[Items from a data source]
■ ■ ■ ■ ■ ■ ■
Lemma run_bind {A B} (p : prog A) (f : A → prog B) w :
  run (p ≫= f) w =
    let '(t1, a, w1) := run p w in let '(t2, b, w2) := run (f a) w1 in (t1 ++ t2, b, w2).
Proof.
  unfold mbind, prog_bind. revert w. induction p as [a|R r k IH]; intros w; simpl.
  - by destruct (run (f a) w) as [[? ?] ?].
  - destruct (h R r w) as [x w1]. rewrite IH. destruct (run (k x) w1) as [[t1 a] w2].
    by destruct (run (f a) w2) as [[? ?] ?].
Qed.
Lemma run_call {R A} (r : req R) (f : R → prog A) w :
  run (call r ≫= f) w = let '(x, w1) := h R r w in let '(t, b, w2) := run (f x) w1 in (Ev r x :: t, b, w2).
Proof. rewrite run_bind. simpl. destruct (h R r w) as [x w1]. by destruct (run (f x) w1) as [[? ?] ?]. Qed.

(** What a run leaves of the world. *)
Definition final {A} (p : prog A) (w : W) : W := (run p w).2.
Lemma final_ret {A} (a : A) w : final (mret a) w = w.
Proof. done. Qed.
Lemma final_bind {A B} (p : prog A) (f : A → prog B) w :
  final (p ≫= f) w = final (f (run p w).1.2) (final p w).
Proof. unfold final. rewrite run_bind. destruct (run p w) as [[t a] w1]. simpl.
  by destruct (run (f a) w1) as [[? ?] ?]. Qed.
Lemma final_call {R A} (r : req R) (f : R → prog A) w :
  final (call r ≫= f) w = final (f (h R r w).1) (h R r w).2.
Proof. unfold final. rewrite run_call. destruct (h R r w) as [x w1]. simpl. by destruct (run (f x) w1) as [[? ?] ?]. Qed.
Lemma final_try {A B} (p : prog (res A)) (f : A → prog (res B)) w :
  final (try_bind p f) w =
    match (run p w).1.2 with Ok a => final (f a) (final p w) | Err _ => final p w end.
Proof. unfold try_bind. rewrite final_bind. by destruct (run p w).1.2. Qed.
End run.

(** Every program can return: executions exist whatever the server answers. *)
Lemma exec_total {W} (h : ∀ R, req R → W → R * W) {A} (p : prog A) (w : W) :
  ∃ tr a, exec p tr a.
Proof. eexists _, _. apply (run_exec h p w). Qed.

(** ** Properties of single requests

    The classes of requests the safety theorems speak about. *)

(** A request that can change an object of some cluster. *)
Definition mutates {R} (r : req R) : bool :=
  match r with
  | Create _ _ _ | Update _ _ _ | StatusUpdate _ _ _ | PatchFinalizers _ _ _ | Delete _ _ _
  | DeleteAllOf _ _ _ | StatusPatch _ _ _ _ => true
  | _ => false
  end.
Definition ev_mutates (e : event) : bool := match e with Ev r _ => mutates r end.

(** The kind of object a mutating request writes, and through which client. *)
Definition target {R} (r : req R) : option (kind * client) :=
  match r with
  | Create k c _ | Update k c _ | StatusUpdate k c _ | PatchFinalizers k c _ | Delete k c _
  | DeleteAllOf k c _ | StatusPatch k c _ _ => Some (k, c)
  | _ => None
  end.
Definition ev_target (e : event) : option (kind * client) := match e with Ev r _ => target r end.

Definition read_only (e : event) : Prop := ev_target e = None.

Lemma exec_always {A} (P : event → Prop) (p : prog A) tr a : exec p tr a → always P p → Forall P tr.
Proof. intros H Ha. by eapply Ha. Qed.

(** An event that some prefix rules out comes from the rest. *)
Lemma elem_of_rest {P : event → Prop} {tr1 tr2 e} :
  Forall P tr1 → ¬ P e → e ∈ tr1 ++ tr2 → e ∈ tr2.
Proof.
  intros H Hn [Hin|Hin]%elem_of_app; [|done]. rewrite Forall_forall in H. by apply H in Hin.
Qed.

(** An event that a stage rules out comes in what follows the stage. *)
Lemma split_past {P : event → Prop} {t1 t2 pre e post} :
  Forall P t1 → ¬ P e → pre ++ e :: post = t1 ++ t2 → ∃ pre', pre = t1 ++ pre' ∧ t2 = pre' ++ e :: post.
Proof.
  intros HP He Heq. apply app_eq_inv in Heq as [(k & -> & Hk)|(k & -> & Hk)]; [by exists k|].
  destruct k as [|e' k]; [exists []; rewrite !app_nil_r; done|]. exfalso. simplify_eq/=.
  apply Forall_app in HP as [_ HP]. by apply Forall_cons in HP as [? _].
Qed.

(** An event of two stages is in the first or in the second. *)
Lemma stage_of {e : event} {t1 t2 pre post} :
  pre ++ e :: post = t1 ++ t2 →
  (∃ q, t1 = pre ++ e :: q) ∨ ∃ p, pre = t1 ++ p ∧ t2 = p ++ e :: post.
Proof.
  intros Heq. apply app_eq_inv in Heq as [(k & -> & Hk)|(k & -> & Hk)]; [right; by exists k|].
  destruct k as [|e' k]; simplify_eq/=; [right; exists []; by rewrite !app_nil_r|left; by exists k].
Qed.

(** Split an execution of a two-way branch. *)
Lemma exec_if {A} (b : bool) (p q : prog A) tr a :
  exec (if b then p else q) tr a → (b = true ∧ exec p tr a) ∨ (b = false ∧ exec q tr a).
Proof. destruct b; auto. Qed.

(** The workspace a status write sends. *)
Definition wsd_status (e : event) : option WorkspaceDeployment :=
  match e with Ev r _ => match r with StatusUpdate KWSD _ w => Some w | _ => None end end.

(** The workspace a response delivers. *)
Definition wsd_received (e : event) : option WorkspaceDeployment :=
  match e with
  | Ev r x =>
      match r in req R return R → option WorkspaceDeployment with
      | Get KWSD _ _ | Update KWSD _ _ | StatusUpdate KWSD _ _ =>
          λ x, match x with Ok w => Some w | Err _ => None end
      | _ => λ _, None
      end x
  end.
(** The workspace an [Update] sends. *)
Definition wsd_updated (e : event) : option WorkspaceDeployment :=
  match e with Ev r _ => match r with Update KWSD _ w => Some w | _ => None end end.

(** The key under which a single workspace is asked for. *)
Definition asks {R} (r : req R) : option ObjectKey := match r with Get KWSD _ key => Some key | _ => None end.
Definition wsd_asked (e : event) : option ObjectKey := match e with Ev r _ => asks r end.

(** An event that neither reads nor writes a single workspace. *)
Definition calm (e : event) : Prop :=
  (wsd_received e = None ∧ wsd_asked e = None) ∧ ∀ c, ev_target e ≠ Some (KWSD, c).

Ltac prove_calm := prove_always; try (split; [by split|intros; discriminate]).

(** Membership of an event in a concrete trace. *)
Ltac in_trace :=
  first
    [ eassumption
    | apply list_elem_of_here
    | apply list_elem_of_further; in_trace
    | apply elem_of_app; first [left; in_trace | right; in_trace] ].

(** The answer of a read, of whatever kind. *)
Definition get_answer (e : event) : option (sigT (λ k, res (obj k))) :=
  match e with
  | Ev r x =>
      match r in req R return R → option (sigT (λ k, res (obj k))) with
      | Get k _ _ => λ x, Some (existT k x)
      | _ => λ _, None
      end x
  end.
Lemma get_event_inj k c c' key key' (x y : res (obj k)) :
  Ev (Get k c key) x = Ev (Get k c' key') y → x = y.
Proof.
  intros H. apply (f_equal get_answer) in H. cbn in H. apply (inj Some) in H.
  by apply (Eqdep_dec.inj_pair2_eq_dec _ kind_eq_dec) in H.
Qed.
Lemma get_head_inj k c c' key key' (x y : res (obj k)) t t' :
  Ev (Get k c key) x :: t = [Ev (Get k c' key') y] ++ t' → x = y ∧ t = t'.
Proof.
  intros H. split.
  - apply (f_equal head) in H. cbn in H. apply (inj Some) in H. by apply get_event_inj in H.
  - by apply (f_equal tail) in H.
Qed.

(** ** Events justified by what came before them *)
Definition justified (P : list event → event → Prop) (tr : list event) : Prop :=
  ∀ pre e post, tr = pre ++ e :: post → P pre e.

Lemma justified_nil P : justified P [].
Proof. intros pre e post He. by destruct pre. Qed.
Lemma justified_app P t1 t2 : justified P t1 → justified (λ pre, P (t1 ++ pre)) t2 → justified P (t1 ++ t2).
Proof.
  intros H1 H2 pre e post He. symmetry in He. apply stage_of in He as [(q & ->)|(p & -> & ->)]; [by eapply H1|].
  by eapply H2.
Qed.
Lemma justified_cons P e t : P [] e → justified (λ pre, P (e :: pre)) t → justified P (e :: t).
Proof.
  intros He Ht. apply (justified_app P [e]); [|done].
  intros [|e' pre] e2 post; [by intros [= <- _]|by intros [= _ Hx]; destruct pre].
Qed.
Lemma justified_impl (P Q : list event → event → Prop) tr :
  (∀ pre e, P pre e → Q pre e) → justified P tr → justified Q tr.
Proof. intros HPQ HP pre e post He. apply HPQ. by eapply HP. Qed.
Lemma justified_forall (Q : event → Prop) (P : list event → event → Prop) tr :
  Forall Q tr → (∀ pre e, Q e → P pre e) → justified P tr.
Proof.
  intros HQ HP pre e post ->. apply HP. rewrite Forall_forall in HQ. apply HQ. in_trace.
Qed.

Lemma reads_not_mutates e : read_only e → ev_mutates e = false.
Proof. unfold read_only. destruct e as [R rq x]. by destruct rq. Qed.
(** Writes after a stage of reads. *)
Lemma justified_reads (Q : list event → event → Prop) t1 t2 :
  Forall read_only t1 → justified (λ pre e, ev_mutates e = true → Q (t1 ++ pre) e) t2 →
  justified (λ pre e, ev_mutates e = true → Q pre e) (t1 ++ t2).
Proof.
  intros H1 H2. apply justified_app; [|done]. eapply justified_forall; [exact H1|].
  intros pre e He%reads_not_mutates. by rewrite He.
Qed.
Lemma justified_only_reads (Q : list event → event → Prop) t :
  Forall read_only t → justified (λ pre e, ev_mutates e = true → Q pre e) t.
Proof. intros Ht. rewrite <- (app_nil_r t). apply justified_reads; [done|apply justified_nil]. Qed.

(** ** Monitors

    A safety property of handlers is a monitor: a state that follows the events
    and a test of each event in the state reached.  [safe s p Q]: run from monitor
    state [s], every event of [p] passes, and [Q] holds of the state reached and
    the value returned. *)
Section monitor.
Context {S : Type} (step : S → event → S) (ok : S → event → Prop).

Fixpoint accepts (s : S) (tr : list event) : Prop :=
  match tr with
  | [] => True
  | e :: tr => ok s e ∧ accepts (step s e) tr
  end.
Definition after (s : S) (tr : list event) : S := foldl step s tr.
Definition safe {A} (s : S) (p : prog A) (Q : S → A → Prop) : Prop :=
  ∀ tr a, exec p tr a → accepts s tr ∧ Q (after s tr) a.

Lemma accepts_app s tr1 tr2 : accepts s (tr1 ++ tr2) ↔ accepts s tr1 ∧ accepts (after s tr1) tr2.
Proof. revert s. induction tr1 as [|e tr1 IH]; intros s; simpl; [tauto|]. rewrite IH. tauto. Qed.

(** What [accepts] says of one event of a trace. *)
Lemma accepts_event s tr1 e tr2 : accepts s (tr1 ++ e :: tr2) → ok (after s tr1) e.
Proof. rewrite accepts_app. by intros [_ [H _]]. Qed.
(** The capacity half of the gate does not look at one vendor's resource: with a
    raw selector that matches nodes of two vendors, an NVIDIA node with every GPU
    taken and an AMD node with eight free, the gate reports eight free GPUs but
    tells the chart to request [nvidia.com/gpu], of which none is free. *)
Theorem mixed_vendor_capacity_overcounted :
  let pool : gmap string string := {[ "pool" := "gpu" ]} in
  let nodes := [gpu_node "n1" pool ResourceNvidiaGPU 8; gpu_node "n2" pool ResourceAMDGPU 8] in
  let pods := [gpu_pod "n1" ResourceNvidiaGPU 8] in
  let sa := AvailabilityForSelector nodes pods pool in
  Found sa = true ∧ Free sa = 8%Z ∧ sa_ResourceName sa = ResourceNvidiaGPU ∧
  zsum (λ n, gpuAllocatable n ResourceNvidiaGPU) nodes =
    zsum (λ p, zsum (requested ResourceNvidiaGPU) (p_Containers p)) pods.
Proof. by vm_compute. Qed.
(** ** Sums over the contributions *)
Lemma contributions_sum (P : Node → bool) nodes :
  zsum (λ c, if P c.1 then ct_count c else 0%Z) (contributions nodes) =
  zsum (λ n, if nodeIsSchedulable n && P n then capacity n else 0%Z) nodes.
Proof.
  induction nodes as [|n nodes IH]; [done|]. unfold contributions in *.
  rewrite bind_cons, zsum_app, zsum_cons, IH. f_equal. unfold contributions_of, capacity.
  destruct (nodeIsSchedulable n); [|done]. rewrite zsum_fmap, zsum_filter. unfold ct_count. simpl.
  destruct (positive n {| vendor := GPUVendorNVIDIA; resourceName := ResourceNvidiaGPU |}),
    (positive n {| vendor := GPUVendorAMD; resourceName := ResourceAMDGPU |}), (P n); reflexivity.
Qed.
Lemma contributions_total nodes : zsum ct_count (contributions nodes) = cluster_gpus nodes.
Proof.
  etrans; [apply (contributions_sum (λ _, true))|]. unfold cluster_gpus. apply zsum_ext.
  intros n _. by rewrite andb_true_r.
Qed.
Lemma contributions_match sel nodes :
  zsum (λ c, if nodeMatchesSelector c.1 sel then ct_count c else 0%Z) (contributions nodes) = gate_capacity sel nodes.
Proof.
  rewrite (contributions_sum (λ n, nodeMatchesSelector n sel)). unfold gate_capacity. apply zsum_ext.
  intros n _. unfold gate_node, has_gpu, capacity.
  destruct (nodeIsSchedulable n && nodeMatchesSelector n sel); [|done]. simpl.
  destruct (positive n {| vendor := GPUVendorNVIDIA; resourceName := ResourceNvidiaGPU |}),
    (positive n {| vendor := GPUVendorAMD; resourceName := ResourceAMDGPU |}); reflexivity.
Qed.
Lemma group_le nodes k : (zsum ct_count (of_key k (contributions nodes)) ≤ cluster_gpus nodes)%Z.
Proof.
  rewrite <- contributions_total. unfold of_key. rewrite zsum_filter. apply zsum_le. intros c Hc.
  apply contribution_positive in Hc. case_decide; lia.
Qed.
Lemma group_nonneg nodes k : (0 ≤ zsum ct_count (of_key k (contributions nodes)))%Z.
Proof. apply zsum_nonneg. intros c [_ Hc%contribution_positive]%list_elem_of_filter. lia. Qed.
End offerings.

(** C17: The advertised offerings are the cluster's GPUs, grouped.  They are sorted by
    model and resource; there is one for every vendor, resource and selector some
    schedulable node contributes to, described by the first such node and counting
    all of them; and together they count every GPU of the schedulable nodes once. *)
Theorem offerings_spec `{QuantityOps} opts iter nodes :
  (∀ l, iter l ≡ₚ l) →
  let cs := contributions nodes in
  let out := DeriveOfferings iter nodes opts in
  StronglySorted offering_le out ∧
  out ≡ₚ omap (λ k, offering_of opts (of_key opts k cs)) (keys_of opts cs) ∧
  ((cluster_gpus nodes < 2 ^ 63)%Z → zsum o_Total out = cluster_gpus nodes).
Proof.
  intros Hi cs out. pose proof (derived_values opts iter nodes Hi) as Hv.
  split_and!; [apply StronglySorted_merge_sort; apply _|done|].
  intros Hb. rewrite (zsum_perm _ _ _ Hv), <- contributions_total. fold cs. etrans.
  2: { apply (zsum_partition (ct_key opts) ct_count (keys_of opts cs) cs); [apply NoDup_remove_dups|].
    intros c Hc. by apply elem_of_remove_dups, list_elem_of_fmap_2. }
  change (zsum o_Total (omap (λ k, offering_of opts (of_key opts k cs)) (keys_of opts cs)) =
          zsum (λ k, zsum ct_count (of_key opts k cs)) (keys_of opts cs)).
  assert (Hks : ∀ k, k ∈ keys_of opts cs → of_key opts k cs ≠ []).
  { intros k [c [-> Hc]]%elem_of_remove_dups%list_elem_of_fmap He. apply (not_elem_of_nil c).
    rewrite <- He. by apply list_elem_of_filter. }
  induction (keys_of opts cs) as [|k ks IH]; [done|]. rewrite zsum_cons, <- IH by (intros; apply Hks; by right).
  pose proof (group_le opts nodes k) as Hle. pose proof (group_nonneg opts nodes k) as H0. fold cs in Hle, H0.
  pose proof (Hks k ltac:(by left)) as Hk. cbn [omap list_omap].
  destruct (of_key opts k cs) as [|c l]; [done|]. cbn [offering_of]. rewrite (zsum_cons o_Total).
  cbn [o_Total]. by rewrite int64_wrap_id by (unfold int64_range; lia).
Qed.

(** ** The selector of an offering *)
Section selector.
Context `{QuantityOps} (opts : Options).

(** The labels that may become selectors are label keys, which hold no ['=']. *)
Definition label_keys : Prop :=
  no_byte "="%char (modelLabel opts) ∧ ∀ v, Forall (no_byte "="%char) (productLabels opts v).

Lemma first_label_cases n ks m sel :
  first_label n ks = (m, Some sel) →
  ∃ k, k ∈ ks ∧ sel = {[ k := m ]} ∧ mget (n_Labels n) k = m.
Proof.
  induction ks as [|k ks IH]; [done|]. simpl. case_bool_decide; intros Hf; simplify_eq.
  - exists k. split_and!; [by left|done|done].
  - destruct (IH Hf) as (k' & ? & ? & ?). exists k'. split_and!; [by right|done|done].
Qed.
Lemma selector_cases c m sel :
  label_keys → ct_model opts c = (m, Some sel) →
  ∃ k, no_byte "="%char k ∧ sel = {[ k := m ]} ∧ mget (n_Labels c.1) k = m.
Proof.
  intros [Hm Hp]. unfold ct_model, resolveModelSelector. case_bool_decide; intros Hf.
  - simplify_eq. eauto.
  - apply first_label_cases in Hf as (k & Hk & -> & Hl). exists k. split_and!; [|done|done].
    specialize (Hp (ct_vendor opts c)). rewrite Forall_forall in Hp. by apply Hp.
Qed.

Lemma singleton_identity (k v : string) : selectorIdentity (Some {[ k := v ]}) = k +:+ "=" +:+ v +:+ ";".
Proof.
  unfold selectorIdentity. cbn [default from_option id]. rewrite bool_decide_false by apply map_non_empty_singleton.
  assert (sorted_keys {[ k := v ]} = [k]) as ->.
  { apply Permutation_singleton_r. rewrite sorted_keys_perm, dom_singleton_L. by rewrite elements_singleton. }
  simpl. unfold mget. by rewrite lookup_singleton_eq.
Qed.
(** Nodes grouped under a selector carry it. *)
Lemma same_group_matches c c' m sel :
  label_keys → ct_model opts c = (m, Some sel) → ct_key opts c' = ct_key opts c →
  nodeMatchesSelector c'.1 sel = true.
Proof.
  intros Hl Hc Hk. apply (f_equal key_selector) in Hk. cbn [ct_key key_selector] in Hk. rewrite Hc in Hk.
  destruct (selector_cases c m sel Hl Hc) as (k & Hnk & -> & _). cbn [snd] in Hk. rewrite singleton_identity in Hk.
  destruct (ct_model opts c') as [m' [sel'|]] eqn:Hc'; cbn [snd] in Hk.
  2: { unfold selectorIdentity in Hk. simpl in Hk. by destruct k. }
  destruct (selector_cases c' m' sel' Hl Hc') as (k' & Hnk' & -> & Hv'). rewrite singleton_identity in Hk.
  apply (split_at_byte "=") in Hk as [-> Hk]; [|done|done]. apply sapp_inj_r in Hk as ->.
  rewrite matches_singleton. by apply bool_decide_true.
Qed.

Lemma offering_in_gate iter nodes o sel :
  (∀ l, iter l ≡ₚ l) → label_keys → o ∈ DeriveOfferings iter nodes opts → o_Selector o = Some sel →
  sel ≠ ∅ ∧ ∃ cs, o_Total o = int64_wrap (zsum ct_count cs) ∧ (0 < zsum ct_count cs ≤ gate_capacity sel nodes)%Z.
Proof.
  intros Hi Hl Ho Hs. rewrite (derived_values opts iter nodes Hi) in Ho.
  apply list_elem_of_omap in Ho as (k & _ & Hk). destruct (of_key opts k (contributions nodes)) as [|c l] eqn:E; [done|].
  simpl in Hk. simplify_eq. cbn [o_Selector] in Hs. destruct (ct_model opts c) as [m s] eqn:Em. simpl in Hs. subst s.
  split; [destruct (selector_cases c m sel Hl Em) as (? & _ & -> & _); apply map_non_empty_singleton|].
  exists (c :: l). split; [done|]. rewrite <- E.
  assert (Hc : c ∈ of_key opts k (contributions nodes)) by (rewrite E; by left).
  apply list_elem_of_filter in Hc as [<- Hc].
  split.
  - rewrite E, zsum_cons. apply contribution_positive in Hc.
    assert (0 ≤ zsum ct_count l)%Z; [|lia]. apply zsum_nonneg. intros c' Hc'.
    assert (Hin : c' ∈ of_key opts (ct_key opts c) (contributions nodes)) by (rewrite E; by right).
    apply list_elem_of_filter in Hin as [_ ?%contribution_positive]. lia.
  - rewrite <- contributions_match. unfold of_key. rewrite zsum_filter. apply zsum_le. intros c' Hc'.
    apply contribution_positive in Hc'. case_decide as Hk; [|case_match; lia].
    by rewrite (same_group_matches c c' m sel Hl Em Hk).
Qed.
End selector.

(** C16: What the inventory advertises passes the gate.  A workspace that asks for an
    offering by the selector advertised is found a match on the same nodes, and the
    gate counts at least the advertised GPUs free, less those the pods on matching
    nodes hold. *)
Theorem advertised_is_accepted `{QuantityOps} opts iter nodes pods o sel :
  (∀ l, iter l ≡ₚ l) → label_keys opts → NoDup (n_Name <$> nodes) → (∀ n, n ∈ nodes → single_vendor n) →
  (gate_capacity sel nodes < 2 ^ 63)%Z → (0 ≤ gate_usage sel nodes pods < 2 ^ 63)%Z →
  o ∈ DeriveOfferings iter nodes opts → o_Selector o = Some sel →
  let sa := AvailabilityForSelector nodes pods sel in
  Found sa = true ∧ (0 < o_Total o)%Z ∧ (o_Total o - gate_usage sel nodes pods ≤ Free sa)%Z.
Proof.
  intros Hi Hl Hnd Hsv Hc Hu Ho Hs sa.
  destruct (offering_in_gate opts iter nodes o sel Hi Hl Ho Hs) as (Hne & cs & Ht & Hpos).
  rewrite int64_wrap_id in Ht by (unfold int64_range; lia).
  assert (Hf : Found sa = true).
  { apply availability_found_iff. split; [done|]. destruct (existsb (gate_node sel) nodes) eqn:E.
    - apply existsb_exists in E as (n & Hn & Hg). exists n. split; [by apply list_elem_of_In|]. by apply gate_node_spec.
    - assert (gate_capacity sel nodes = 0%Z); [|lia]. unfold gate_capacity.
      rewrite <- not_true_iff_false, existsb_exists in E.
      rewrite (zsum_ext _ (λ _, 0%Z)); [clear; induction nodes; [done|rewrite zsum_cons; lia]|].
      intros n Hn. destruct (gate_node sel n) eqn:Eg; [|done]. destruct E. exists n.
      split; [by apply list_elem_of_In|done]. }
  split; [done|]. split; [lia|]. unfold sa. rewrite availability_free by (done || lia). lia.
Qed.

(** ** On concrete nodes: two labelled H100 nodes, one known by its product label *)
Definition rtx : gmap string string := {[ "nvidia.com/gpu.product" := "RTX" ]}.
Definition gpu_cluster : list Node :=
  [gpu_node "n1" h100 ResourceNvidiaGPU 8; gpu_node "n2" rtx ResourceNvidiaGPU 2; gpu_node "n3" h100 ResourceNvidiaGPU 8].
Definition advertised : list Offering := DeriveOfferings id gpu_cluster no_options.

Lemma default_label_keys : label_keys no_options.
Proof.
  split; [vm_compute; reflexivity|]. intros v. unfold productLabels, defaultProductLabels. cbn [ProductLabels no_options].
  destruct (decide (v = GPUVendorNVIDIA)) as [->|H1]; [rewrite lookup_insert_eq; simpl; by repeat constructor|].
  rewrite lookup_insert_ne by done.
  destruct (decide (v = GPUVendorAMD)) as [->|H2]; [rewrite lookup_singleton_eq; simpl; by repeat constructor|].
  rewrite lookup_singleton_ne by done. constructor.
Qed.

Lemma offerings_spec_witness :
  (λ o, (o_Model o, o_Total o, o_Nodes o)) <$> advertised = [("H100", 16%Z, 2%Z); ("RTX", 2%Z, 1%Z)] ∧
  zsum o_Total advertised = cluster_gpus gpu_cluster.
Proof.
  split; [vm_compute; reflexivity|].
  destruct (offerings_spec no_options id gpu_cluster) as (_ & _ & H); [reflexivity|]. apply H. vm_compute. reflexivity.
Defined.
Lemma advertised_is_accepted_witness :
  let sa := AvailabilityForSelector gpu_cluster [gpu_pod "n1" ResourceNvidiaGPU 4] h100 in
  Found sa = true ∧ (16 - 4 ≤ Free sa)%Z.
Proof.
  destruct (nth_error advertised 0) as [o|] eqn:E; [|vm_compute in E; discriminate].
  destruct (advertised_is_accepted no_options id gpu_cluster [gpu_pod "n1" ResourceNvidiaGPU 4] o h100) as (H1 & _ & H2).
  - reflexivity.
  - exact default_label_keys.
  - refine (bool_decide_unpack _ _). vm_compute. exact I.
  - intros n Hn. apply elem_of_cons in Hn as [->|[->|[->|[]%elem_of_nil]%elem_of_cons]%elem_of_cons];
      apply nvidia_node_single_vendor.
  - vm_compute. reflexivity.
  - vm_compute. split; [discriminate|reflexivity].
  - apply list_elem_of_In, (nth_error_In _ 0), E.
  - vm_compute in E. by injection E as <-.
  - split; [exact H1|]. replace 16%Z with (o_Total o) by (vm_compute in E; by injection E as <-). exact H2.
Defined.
■ ■ ■ ■ ■ ■ ■
WHAT IS NEEDED
Would you give the number of lines of the data that include the string "follows"? Nothing else is wanted.

EXERCISE RESPONSE
2